• The task: Give back, word for word, the lines in the listing below from the one holding "Lemma wait_rounds_spec fuel" down to the one holding "induction fuel as", both ends included.
|---|
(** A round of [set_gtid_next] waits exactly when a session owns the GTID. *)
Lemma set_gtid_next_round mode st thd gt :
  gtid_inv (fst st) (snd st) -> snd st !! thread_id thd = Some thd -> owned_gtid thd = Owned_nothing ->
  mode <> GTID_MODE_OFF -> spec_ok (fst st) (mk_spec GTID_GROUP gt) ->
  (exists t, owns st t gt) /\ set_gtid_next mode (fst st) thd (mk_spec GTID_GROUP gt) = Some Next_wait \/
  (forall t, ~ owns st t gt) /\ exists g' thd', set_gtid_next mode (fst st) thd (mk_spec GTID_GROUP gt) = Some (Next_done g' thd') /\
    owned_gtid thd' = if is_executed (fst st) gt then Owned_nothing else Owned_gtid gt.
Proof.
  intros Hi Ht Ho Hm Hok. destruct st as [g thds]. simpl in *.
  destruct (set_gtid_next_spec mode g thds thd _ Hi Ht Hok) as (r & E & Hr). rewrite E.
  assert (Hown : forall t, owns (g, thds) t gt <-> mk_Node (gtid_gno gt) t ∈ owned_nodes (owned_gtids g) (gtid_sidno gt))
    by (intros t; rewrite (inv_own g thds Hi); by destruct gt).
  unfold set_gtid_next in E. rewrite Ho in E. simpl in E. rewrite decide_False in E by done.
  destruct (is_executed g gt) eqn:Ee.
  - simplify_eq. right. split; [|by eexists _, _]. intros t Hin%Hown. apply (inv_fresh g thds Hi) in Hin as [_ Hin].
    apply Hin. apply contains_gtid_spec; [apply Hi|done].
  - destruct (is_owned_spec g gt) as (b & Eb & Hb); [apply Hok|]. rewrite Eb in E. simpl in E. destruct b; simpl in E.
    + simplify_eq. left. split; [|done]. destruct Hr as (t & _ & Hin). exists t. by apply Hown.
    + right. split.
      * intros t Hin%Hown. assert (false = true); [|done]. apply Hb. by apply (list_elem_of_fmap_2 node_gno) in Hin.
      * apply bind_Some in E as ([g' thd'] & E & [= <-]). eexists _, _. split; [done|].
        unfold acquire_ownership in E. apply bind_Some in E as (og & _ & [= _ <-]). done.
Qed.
|---|
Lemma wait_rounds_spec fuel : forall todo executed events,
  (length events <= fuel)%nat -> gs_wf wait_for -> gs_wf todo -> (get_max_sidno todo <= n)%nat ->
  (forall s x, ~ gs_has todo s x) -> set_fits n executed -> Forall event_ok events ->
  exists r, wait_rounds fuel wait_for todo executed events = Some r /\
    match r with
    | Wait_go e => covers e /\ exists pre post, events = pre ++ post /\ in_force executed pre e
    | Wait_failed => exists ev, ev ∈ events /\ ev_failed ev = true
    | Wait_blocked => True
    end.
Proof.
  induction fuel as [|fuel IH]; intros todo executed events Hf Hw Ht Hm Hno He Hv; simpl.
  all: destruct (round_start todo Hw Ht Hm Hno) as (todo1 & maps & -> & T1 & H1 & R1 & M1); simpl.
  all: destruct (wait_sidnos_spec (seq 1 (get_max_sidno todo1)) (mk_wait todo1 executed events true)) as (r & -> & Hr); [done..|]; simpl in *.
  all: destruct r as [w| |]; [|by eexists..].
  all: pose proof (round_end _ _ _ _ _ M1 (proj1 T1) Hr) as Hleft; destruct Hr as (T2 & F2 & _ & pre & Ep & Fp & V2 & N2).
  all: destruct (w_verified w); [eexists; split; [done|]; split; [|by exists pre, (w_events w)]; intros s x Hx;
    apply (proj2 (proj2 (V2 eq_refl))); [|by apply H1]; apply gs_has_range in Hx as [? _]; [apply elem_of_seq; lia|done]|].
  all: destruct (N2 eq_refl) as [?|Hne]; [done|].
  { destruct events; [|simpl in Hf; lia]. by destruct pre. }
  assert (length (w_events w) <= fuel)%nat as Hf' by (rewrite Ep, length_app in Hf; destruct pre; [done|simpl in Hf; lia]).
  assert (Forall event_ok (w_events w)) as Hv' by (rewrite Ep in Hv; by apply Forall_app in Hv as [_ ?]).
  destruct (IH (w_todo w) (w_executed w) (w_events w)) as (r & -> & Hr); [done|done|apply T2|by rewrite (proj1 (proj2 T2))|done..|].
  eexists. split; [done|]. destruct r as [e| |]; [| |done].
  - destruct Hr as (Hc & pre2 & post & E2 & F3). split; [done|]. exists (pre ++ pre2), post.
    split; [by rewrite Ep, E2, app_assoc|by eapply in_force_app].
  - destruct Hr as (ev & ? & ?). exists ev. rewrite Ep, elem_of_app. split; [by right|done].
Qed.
|---|
• Problem solution:
Lemma wait_rounds_spec fuel : forall todo executed events,
  (length events <= fuel)%nat -> gs_wf wait_for -> gs_wf todo -> (get_max_sidno todo <= n)%nat ->
  (forall s x, ~ gs_has todo s x) -> set_fits n executed -> Forall event_ok events ->
  exists r, wait_rounds fuel wait_for todo executed events = Some r /\
    match r with
    | Wait_go e => covers e /\ exists pre post, events = pre ++ post /\ in_force executed pre e
    | Wait_failed => exists ev, ev ∈ events /\ ev_failed ev = true
    | Wait_blocked => True
    end.
Proof.
  induction fuel as [|fuel IH]; intros todo executed events Hf Hw Ht Hm Hno He Hv; simpl.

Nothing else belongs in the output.